Identification and characterization of non-P53 stress pathways in Shwachman-Diamond syndrome
Mentor Name: Seth Corey
At least 10% of children with cancer have inherited a mutated gene that predisposed them to develop a cancer. With gene sequencing being applied more frequently to children with or without syndromes, parents will be anxious about that date. Doctors will want to identify risk factors and develop prevention strategies to reduce those cancer risks. One critical step toward preventing cancer would be to identify the "stress" pathways caused by the mutated genes and develop safe drugs or behaviors. We are studying one of those cancer predisposing genes, SBDS, which when mutated causes Shwachman-Diamond syndrome (SDS). Typically, these children are smaller than their peers, do not absorb proteins and fats because of pancreatic insufficiency, and develop a deficiency of white blood cells (and sometimes red cells and platelets).
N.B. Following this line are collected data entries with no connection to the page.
(* ===== verification/TopoClusters.v ===== *)
(** * Clusters

    What the construction of the topology establishes about clusters: their
    identifiers are distinct, so that looking a cluster up by its identifier
    finds the one that the CPU is linked to. *)

From Stdlib Require Import Ascii String.
From S2P Require Import Prelude Bitops Cpuset Cstring Dynset Cpulist TopoState Topo TopoDev.
From S2P Require Import TopoInit TopoQuery.
From S2P Require Import TopoMachine TopoFrame TopoViews TopoNodes.

(** ** Looking up by a key *)

(** The elements before the result have another key, and the result, unless it is
    the end, has it. *)
Lemma find_key_inv {A} (key : A -> Z) k l n i w r w' :
  find_key key k l n i w = Ok (r, w') ->
  w' = w /\ i <= r <= i + Z.of_nat n /\
  (forall x, (Z.of_nat x < r - i)%Z -> exists a, projects key l !! x = Some (Some a) /\ a <> k) /\
  (r < i + Z.of_nat n -> projects key l !! Z.to_nat (r - i) = Some (Some k)).
Proof.
  revert l i. induction n as [|n IH]; intros l i H.
  { assert (E : (mret i : M world Z) w = Ok (r, w')) by (by destruct l). injection E as <- <-.
    split; [done|]. split; [lia|]. split; [intros; lia|lia]. }
  destruct l as [|[a|] l]; [done| |done]. cbn [find_key] in H.
  destruct (Z.eqb_spec (key a) k) as [Ek|Ek].
  { injection H as <- <-. split; [done|]. split; [lia|]. split; [intros; lia|].
    intros _. rewrite Z.sub_diag. simpl. by rewrite Ek. }
  apply IH in H as (-> & Hr & Hb & Ha). split; [done|]. split; [lia|]. split.
  - intros [|x] Hx; [by exists (key a)|]. apply (Hb x). lia.
  - intros Hlt. replace (Z.to_nat (r - i)) with (S (Z.to_nat (r - (i + 1)))) by lia.
    apply Ha. lia.
Qed.

(** With distinct keys the result is the index of the element. *)
Lemma find_key_nodup {A} (key : A -> Z) l ids j a w :
  projects key l = Some <$> ids -> NoDup ids -> l !! j = Some (Some a) ->
  find_key key (key a) l (length ids) 0 w = Ok (Z.of_nat j, w).
Proof.
  intros El Hnd Ej.
  assert (Eid : ids !! j = Some (key a)).
  { apply (f_equal (fun l => l !! j)) in El. rewrite projects_lookup, Ej, list_lookup_fmap in El.
    simpl in El. by destruct (ids !! j); simplify_eq/=. }
  enough (H : forall i l ids j, projects key l = Some <$> ids -> NoDup ids ->
    ids !! j = Some (key a) -> find_key key (key a) l (length ids) i w = Ok (i + Z.of_nat j, w))
    by (by apply (H 0)).
  clear. intros i l ids. revert i l. induction ids as [|x ids IH]; intros i l j El Hnd E; [done|].
  destruct l as [|[b|] l]; [done| |done]. injection El as Eb El. cbn [length find_key].
  apply NoDup_cons in Hnd as [Hx Hnd]. destruct j as [|j]; simpl in E.
  - injection E as E. rewrite Eb, E, Z.eqb_refl. by rewrite Z.add_0_r.
  - destruct (Z.eqb_spec (key b) (key a)) as [Eq|_].
    { exfalso. apply Hx. rewrite <- Eb, Eq. by eapply list_elem_of_lookup_2. }
    rewrite (IH (i + 1) l j) by done. f_equal. f_equal. lia.
Qed.

(** ** The invariant of the loop over the CPUs *)

(** [ids] are the identifiers of the clusters. *)
Definition clusters_ok (v : Z * list (option Z) * list (option (option nat))) : Prop :=
  let '(n, ids, cpus) := v in
  exists l, ids = Some <$> l /\ NoDup l /\ n = Z.of_nat (length l) /\
    forall c j, cpus !! c = Some (Some (Some j)) -> (j < length l)%nat.

Section run.
Context `{F : Sysfs}.

Lemma cpulist_clusters {d f n w r w'} :
  topo_path_read_cpulist d f n w = Ok (r, w') -> w_topo w' = w_topo w.
Proof using. apply keeps_read_cpulist, _. Qed.

(** A new cluster comes last. *)
Lemma new_cluster_view d c id w w' :
  length (tp_ccls (w_topo w)) = Z.to_nat (tp_n_clusters (w_topo w)) -> 0 <= tp_n_clusters (w_topo w) ->
  topo_new_cluster d c id (tp_n_clusters (w_topo w)) w = Ok (0, w') ->
  clusters_of w' = (tp_n_clusters (w_topo w) + 1, projects l_cluster_id (tp_ccls (w_topo w)) ++ [Some id],
                    projects u_p_cluster (tp_cpus (w_topo w))).
Proof using.
  intros Hl Hn H. unfold topo_new_cluster in H.
  apply M_bind_inv in H as (p' & w1 & [= <- <-] & H).
  apply M_bind_inv in H as (o & w1 & He & H). apply M_bind_inv in H as ([] & w2 & [= <-] & H).
  destruct o as [l'|]; [|done]. apply expand_inv in He as ([n ->] & Hlen & ->); [|lia].
  rewrite length_app, length_replicate in Hlen. assert (n = 1%nat) as -> by lia. clear Hlen.
  apply M_bind_inv in H as (ok & w2 & ->%calloc_inv & H). destruct ok; [|done]. cbn [negb] in H.
  apply M_bind_inv in H as ([] & w2 & [Hi Hw2]%put_ccl_inv & H). tsimpl_all.
  apply M_bind_inv in H as ([] & w3 & [= <-] & H).
  apply M_bind_inv in H as (ok & w3 & ->%calloc_inv & H). destruct ok; [|done]. cbn [negb] in H.
  apply M_bind_inv in H as (r & w4 & E4%cpulist_clusters & H). tsimpl_all.
  apply M_bind_inv in H as ([] & w5 & (c5 & _ & E5 & Hw5)%upd_ccl_inv & H).
  destruct (negb (r.1 =? 0)) eqn:Er; [injection H as H; zbool; lia|].
  apply M_bind_inv in H as ([] & w6 & (c6 & _ & E6 & Hw6)%upd_ccl_inv & H).
  assert (Ek : clusters_of w' = clusters_of w6).
  { apply or_nomem_0 in H as (s & w7 & [_ ->]%alloc_set_inv & H). revert H.
    change (clusters_of w6) with (clusters_of (set_w_clock (S (w_clock w6)) w6)).
    generalize (set_w_clock (S (w_clock w6)) w6). intros w7 H.
    assert (Hkeep : keeps clusters_of (upd_ccl (tp_n_clusters (w_topo w)) (set_l_core_map s);;
      cp ← get_cpu c; node ← deref (u_p_numa_node cp);
      upd_node (Z.of_nat node) (fun n =>
        set_nd_cluster_map (CPU_SET_S (tp_n_clusters (w_topo w)) (tp_setsize (w_topo w)) (nd_cluster_map n)) n);;
      mret 0)) by keeps.
    by apply (Hkeep _ _ _ H). }
  rewrite Ek, Hw6. subst w5. tsimpl_all. rewrite E4 in *. subst w2. tsimpl_all.
  unfold clusters_of. tsimpl. f_equal. f_equal.
  unfold from_option, Datatypes.id. rewrite !list_insert_insert_eq, insert_app_r_alt by lia.
  replace (Z.to_nat (tp_n_clusters (w_topo w)) - length (tp_ccls (w_topo w)))%nat with O by lia. simpl.
  unfold projects. rewrite fmap_app. done.
Qed.

(** A CPU object is created, or loses its cluster. *)
Lemma clusters_ok_unlink n ids cpus c :
  clusters_ok (n, ids, cpus) -> clusters_ok (n, ids, <[c := Some None]> cpus).
Proof using.
  intros (l & ? & ? & ? & Hc). exists l. split_and!; try done. intros c' j E.
  destruct (decide (c' = c)) as [->|Hne].
  - apply list_lookup_insert_Some in E as [(_ & ? & _)|[? _]]; done.
  - rewrite list_lookup_insert_ne in E by done. by apply (Hc c').
Qed.

Lemma clusters_ok_link n ids cpus c j :
  clusters_ok (n, ids, cpus) -> (Z.of_nat j < n)%Z ->
  clusters_ok (n, ids, <[c := Some (Some j)]> cpus).
Proof using.
  intros (l & ? & ? & ? & Hc) Hj. exists l. split_and!; try done. intros c' j' E.
  apply list_lookup_insert_Some in E as [(_ & ? & _)|[_ E]]; [simplify_eq; lia|by apply (Hc c')].
Qed.

Lemma clusters_ok_new n ids cpus id :
  clusters_ok (n, ids, cpus) ->
  (forall x, (Z.of_nat x < n)%Z -> exists a, ids !! x = Some (Some a) /\ a <> id) ->
  clusters_ok (n + 1, ids ++ [Some id], cpus).
Proof using.
  intros (l & -> & Hnd & -> & Hc) Hid. exists (l ++ [id]). rewrite length_app, fmap_app. split_and!.
  - done.
  - apply NoDup_app. split; [done|]. split; [|apply NoDup_singleton].
    intros x [i E]%list_elem_of_lookup ->%list_elem_of_singleton.
    destruct (Hid i) as (a & E' & Hne); [apply lookup_lt_Some in E; lia|].
    rewrite list_lookup_fmap, E in E'. by simplify_eq/=.
  - simpl. lia.
  - intros c j E. specialize (Hc c j E). simpl. lia.
Qed.

Lemma cluster_info_ok c w w' :
  clusters_ok (clusters_of w) -> topo_parse_cpu_cluster_info (DTopology c) c w = Ok (0, w') ->
  clusters_ok (clusters_of w').
Proof using.
  intros Hok H. unfold topo_parse_cpu_cluster_info in H.
  apply M_bind_inv in H as (r & w1 & Hr & H). apply (keeps_read_s32 clusters_of) in Hr.
  rewrite <- Hr in Hok. clear Hr w. destruct r as [e|id].
  { apply M_bind_inv in H as ([] & w2 & (cp & _ & E & ->)%upd_cpu_inv & [= <-]).
    unfold clusters_of in *. tsimpl. rewrite projects_insert. by apply clusters_ok_unlink. }
  apply M_bind_inv in H as (p & w2 & [= <- <-] & H).
  apply M_bind_inv in H as (i & w2 & (-> & Hi & Hb & _)%find_key_inv & H).
  apply or_return_0 in H as (w2 & H2 & H).
  apply M_bind_inv in H as ([] & w3 & (cp & _ & E & ->)%upd_cpu_inv & [= <-]).
  assert (Hok2 : clusters_ok (clusters_of w2) /\ i < tp_n_clusters (w_topo w2)).
  { destruct Hok as (l & El & Hnd & En & Hc).
    assert (Hlen : length (tp_ccls (w_topo w1)) = length l).
    { rewrite <- (length_projects l_cluster_id), El. apply length_fmap. }
    rewrite En in Hi. destruct (Z.eqb_spec i (tp_n_clusters (w_topo w1))) as [->|Hne].
    - apply new_cluster_view in H2; [|lia|lia].
      assert (Hn2 : tp_n_clusters (w_topo w2) = tp_n_clusters (w_topo w1) + 1)
        by (by injection H2).
      rewrite H2, Hn2. split; [|lia]. apply clusters_ok_new; [by exists l|].
      intros x Hx. apply Hb. lia.
    - injection H2 as <-. split; [by exists l|]. lia. }
  destruct Hok2 as [Hok2 Hi2]. unfold clusters_of in *. tsimpl. rewrite projects_insert.
  apply clusters_ok_link; [done|lia].
Qed.

Context (online : Z -> M world bool) (Hquiet : forall c, keeps views (online c)).

Lemma cl_read_cpu_ok c w w' :
  clusters_ok (clusters_of w) -> topo_read_cpu_topology online c w = Ok (0, w') ->
  clusters_ok (clusters_of w').
Proof using Hquiet.
  intros Hok H. unfold topo_read_cpu_topology in H.
  apply M_bind_inv in H as (ok & w1 & ->%calloc_inv & H).
  destruct ok; simpl in H; [|by apply M_bind_inv in H as (? & ? & _ & ?)].
  apply M_bind_inv in H as ([] & w1 & [Hi Hw1]%put_cpu_inv & H). tsimpl_all.
  apply or_return_0 in H as (w2 & H2 & H). apply or_return_0 in H as (w3 & H3 & H).
  apply or_return_0 in H as (w4 & H4 & H). apply or_return_0 in H as (w5 & H5 & H).
  apply (both_clusters _ (views_both _ (keeps_cpu_cache_info online Hquiet c))) in H.
  apply (both_clusters _ (views_both _ (keeps_pkg_info online Hquiet _ c))) in H5.
  apply (both_clusters _ (views_both _ (keeps_core_info online Hquiet _ c))) in H3. apply keeps_node_info in H2.
  rewrite H, H5. apply (cluster_info_ok c w3); [|done]. rewrite H3, H2, Hw1.
  unfold clusters_of in *. tsimpl. rewrite projects_insert. by apply clusters_ok_unlink.
Qed.

Lemma cl_read_cpus_ok fuel c w w' :
  clusters_ok (clusters_of w) -> read_cpus online fuel c w = Ok (0, w') ->
  clusters_ok (clusters_of w').
Proof using Hquiet.
  revert c w. induction fuel as [|fuel IH]; intros c w Hok H; [done|].
  cbn [read_cpus] in H. apply M_bind_inv in H as (p & w1 & [= <- <-] & H).
  destruct (c <? tp_n_cpus (w_topo w)); [|by injection H as <-].
  apply or_return_0 in H as (w1 & H1 & H). apply (IH (c + 1) w1); [|done].
  by apply (cl_read_cpu_ok c w).
Qed.
End run.

(** ** The claim *)

Lemma topo_init_clusters `{F : Sysfs} w w' :
  topo_init 0 w = Ok (tt, w') -> clusters_ok (clusters_of w').
Proof.
  assert (H0 : forall n, clusters_ok (0, [], replicate n None)).
  { intros n. exists []. split_and!; [done|apply NoDup_nil_2|done|].
    by intros c j [? _]%lookup_replicate. }
  intros [Ez|(w0 & w2 & w3 & w4 & E0 & _ & (mx & set & on & _ & _ & E2)%alloc_cpu_inv & H3 & H4 & Eb & _)]
    %topo_init_inv.
  { unfold clusters_of. rewrite Ez. apply (H0 0%nat). }
  assert (E3 : clusters_of w3 = clusters_of w2).
  { revert H3. assert (Hk : keeps clusters_of topo_alloc_node_map) by
      (unfold topo_alloc_node_map; keeps). apply Hk. }
  rewrite (f_equal snd Eb : clusters_of w' = clusters_of w4). revert H4.
  apply cl_read_cpus_ok; [intros; apply quiet_online, _|].
  rewrite E3. unfold clusters_of. rewrite E2, E0. tsimpl. unfold projects. rewrite fmap_replicate. apply H0.
Qed.

(** [wayca_sc_get_ccl_id] gives the index of the cluster that the CPU was
    linked to when the topology was read: identifiers of clusters are distinct.
    (The topology is the one that [topo_init] built; no CPU went on- or offline.) *)
Theorem get_ccl_id_link `{F : Sysfs} fuel w w' c r w2 :
  topo_init 0 w = Ok (tt, w') ->
  wayca_sc_get_ccl_id fuel c w' = Ok (r, w2) -> w_topo w2 = w_topo w' -> 0 <= r ->
  exists cpu, tp_cpus (w_topo w') !! Z.to_nat c = Some (Some cpu) /\
    u_p_cluster cpu = Some (Z.to_nat r) /\ r < tp_n_clusters (w_topo w').
Proof.
  intros (ids & El & Hnd & En & Hlt)%topo_init_clusters H Ht Hr.
  unfold wayca_sc_get_ccl_id in H. apply M_bind_inv in H as (p & w0 & [= <- <-] & H).
  destruct (negb _); [injection H as <- _; by vm_compute in Hr|].
  apply M_bind_inv in H as (n & w1 & _ & H).
  destruct (n <? 0); [injection H as <- _; by vm_compute in Hr|].
  apply M_bind_inv in H as (on & w3 & _ & H).
  destruct on; [|injection H as <- _; by vm_compute in Hr]. cbn [negb] in H.
  apply M_bind_inv in H as (cpu & w4 & Hcpu & H).
  apply M_bind_inv in Hcpu as (p & w5 & [= <- <-] & (-> & _ & Ecpu)%at_index_inv).
  apply M_bind_inv in H as (j & w5 & Hj & H).
  destruct (u_p_cluster cpu) as [j'|] eqn:Elink; [injection Hj as <- <-|done].
  apply M_bind_inv in H as (cl & w4 & Hcl & H).
  apply M_bind_inv in Hcl as (p & w5 & [= <- <-] & (-> & _ & Ecl)%at_index_inv).
  rewrite Nat2Z.id in Ecl. apply M_bind_inv in H as (p & w5 & [= <- <-] & H).
  apply M_bind_inv in H as (i & w5 & Hf & [= <- <-]).
  pose proof Hf as (Ew & _)%find_key_inv. subst w5. rewrite Ht in *.
  rewrite En, Nat2Z.id, (find_key_nodup l_cluster_id _ ids j' cl) in Hf by done.
  injection Hf as <-. exists cpu.
  assert (Hj' : (j' < length ids)%nat).
  { apply (Hlt (Z.to_nat c)). rewrite projects_lookup, Ecpu. simpl. by rewrite Elink. }
  destruct (Z.ltb_spec (Z.of_nat j') (tp_n_clusters (w_topo w'))); [|lia].
  rewrite Nat2Z.id. done.
Qed.

Module OnSmallMachine.
Import SmallMachine.

Lemma get_ccl_id_link_witness :
  exists w2, wayca_sc_get_ccl_id 0 3 ready = Ok (1, w2) /\
  exists cpu, tp_cpus (w_topo ready) !! 3%nat = Some (Some cpu) /\
    u_p_cluster cpu = Some 1%nat /\ 1 < tp_n_clusters (w_topo ready).
Proof.
  eexists. split; [vm_compute; reflexivity|].
  refine (get_ccl_id_link 0 start ready 3 1 (after (wayca_sc_get_ccl_id 0 3 ready)) _ _ _ _).
  - apply ready_eq.
  - vm_compute. reflexivity.
  - vm_compute. reflexivity.
  - vm_compute. discriminate.
Defined.
End OnSmallMachine.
In individuals with SDS, there is a 1000-fold increased risk of developing myeloid leukemia. They also are prone to non-blood cancers involving the pancreas or breast. The Corey lab has developed unique experimental systems in fish and cell lines. Their leukemias are often resistant to chemotherapy, and they have increased side effects to a bone marrow transplant. It is therefore best to prevent cancer formation with safe medicines, just like taking an aspiring to prevent a heart attack or stroke. I will assess one pathway, the stress-activated protein kinase, and evaluate the ability of a drug to inhibit this pathway. I hope that my work will lead to better prevention of cancer formation in this pediatric disease and would serve as an example for other cancer predisposition syndromes.